(RECORD EXTRACTS)
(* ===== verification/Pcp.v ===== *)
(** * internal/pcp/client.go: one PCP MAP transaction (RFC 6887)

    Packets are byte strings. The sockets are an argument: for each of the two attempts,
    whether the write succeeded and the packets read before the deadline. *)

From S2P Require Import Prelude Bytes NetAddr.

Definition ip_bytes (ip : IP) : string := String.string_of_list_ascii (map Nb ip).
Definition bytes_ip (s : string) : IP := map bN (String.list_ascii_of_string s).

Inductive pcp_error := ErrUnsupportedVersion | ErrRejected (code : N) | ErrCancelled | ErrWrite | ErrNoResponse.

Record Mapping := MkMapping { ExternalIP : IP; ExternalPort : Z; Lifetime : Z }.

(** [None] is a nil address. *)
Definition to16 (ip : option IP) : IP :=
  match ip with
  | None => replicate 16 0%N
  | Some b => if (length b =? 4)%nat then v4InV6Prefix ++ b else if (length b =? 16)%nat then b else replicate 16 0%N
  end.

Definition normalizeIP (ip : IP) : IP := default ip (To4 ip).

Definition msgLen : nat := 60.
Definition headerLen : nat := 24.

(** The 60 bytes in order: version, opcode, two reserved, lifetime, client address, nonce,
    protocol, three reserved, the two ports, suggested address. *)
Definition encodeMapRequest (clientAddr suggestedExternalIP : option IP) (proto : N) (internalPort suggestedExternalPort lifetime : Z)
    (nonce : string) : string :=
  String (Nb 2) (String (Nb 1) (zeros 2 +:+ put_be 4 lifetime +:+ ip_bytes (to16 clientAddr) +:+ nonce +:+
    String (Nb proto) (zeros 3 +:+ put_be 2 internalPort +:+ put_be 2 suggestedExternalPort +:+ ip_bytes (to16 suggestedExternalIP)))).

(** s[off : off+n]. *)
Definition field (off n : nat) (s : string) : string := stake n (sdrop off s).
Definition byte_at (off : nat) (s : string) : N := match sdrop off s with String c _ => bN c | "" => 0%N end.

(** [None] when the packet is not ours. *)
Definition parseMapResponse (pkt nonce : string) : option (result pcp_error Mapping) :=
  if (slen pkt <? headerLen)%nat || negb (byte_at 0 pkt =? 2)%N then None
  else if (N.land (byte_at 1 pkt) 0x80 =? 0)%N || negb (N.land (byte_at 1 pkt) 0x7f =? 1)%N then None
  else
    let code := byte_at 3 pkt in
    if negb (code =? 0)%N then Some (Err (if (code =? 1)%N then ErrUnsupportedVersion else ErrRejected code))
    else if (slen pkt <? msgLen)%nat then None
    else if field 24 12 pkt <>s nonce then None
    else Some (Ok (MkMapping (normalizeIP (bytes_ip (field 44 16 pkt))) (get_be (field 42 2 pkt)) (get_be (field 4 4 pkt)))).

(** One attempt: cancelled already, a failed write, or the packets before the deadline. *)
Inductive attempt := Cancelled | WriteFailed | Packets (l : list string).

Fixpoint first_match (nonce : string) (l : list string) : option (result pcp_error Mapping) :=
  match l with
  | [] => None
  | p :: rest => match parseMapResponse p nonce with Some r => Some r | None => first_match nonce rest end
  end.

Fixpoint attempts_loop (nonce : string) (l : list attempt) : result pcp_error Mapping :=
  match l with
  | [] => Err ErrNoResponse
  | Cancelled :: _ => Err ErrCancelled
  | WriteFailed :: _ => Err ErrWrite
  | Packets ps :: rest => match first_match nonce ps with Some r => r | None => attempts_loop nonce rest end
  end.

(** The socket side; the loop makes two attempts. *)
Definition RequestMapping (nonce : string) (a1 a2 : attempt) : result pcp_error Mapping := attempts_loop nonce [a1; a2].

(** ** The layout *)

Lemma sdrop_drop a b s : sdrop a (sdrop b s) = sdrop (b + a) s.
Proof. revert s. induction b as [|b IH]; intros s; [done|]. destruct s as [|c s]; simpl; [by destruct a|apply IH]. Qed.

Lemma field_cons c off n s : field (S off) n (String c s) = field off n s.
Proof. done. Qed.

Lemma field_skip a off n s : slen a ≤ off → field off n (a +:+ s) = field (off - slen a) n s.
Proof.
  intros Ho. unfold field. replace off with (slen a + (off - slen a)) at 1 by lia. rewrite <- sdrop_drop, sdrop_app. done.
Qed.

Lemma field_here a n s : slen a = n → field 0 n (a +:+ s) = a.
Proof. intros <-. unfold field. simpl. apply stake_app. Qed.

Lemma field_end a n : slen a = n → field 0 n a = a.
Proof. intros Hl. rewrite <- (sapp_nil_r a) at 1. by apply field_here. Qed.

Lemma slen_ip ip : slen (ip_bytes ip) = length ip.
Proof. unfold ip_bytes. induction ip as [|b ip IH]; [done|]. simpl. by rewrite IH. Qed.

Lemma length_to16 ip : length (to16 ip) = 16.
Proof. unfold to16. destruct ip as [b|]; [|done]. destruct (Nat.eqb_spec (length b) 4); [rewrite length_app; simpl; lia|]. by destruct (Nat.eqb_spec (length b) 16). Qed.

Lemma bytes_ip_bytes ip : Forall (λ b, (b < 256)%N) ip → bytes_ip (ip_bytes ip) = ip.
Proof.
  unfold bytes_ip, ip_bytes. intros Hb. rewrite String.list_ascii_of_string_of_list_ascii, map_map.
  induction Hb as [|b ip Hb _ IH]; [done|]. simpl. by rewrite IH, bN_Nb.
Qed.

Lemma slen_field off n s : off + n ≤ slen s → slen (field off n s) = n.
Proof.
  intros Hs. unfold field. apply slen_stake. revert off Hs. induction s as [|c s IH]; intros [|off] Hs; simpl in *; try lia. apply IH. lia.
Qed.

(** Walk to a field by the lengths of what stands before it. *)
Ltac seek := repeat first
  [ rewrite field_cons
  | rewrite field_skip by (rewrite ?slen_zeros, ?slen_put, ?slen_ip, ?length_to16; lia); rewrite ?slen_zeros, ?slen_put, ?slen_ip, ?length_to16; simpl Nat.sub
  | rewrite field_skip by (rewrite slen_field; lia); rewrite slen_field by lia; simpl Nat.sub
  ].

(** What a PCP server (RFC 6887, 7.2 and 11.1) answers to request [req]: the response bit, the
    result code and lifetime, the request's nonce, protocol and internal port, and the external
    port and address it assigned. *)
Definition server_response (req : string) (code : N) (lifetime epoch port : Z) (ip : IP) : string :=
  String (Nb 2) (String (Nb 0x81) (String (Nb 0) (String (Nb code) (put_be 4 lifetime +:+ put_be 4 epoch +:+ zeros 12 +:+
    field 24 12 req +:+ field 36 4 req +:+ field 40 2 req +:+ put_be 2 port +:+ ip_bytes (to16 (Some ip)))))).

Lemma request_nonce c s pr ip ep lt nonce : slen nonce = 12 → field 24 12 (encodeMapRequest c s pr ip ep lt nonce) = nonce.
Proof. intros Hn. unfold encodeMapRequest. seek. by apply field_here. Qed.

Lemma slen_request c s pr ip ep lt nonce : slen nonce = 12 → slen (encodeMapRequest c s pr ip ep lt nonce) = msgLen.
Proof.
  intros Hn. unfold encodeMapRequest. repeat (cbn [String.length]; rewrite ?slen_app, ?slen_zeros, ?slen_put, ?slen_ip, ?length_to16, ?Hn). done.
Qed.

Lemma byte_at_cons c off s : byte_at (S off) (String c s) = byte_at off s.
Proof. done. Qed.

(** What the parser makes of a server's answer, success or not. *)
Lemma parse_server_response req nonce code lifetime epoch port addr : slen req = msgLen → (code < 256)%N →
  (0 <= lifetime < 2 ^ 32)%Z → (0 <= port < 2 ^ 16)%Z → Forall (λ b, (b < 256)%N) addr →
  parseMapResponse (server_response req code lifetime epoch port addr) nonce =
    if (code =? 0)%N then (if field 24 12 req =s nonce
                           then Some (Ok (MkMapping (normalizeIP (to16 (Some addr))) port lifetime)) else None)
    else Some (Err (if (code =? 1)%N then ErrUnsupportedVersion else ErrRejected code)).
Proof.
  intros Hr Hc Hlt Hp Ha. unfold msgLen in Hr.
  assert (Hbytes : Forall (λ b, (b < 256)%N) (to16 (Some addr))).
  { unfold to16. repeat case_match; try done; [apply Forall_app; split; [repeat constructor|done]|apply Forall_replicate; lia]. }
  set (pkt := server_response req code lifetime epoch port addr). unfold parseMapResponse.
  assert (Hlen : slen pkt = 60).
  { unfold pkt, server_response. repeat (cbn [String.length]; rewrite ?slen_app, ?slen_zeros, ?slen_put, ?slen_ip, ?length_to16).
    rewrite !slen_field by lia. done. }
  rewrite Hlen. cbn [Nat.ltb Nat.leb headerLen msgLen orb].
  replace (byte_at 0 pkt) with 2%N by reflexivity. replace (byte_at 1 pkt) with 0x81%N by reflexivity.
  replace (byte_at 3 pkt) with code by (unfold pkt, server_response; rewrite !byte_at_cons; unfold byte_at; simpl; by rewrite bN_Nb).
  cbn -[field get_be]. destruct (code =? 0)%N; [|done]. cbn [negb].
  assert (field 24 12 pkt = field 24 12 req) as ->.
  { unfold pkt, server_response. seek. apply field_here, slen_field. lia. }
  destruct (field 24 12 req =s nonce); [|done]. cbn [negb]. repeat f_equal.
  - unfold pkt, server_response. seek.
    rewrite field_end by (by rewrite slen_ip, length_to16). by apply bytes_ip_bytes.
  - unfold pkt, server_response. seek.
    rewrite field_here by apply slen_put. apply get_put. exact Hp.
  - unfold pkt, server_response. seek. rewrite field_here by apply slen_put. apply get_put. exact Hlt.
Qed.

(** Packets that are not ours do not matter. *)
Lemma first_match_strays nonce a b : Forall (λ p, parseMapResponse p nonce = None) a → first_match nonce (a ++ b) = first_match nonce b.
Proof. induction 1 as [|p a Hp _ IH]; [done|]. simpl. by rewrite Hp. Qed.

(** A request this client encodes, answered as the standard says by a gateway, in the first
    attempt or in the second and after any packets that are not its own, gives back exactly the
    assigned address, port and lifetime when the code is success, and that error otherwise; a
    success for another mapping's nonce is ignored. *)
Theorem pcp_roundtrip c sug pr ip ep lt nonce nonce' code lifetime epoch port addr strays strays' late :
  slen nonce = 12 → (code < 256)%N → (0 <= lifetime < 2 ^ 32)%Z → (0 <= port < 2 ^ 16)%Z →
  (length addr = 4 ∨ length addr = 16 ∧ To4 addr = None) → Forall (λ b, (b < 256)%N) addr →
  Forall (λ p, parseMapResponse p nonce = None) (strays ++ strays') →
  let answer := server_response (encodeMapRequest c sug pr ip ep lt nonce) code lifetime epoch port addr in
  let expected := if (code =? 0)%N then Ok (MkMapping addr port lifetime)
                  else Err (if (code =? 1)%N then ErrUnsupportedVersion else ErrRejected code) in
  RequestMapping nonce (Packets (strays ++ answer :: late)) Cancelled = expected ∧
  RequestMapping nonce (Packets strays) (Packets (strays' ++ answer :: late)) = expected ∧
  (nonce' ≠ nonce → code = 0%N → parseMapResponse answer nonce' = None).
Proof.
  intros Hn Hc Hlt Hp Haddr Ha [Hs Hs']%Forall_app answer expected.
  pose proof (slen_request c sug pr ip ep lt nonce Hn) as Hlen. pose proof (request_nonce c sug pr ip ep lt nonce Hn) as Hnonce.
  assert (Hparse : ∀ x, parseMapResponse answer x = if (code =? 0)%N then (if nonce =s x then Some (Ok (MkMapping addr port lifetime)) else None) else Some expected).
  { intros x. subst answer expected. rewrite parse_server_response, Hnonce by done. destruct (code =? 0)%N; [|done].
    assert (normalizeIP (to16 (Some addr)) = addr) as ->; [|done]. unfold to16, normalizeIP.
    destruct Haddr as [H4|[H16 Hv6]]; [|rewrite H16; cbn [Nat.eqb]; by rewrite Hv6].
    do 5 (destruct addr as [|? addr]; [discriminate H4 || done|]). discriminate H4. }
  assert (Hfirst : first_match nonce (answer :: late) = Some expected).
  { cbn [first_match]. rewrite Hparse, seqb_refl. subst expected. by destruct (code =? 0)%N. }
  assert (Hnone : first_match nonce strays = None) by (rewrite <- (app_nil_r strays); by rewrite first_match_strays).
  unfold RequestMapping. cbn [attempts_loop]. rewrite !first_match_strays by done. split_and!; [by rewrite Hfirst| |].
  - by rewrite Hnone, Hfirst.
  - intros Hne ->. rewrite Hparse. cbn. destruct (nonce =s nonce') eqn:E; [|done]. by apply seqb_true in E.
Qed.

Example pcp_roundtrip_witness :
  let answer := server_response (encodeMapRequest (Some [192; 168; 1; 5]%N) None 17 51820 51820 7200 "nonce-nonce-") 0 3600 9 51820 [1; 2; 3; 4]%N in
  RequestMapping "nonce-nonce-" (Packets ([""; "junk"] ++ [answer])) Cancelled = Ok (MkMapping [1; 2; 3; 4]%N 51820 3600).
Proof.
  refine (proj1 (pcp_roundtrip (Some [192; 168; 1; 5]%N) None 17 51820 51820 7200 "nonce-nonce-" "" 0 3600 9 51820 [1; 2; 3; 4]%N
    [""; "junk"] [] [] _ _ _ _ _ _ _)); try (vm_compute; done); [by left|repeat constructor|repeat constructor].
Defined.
(End RECORD EXTRACTS)
(RECORD EXTRACTS)
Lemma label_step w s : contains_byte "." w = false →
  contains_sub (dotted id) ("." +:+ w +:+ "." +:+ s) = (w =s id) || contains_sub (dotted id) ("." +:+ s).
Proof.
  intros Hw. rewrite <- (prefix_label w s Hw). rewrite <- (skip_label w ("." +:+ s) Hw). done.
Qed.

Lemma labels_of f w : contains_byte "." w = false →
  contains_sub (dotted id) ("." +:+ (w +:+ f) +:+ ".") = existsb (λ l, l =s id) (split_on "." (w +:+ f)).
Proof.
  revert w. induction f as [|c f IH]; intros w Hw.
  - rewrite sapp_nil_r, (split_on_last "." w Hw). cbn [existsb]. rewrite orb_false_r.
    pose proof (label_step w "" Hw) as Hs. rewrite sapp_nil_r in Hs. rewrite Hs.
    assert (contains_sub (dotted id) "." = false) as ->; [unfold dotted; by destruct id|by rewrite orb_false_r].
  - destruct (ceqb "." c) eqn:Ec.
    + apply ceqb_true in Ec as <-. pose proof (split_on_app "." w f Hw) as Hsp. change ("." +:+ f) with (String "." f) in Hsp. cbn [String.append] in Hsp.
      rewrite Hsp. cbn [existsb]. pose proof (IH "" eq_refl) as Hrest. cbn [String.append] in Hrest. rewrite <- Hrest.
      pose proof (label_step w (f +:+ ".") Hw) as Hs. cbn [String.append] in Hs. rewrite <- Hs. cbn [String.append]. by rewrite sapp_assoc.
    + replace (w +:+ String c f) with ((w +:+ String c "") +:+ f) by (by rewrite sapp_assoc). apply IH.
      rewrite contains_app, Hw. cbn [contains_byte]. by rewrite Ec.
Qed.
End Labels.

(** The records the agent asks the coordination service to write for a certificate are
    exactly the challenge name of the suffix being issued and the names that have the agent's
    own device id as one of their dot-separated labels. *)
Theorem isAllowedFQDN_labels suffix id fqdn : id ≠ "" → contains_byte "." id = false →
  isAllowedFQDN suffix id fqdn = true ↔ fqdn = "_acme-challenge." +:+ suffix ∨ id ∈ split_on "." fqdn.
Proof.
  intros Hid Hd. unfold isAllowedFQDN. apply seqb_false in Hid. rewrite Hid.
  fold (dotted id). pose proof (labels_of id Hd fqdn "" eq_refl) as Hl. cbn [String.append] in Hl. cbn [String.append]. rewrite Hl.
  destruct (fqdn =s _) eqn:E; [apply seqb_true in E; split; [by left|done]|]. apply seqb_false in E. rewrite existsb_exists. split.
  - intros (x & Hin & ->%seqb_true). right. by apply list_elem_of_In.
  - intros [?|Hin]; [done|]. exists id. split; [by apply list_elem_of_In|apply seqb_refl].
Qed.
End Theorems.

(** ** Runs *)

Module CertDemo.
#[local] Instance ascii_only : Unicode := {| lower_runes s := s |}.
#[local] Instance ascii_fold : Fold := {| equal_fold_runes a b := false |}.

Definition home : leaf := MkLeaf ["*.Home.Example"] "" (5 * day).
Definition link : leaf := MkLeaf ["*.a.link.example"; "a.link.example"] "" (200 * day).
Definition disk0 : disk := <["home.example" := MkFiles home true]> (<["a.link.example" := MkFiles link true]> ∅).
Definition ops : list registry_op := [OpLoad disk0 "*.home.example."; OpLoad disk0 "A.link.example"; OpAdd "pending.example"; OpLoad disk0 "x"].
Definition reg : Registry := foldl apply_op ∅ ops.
(End RECORD EXTRACTS)
### [DIRECTIONS FOR THIS TASK]
Retype only the stretch of lines above starting at the one with "#[local] Instance ascii_only" and stopping at the one with "Definition link : leaf", exactly as written, with both kept.

### [SOLUTION BELOW]
#[local] Instance ascii_only : Unicode := {| lower_runes s := s |}.
#[local] Instance ascii_fold : Fold := {| equal_fold_runes a b := false |}.

Definition home : leaf := MkLeaf ["*.Home.Example"] "" (5 * day).
Definition link : leaf := MkLeaf ["*.a.link.example"; "a.link.example"] "" (200 * day).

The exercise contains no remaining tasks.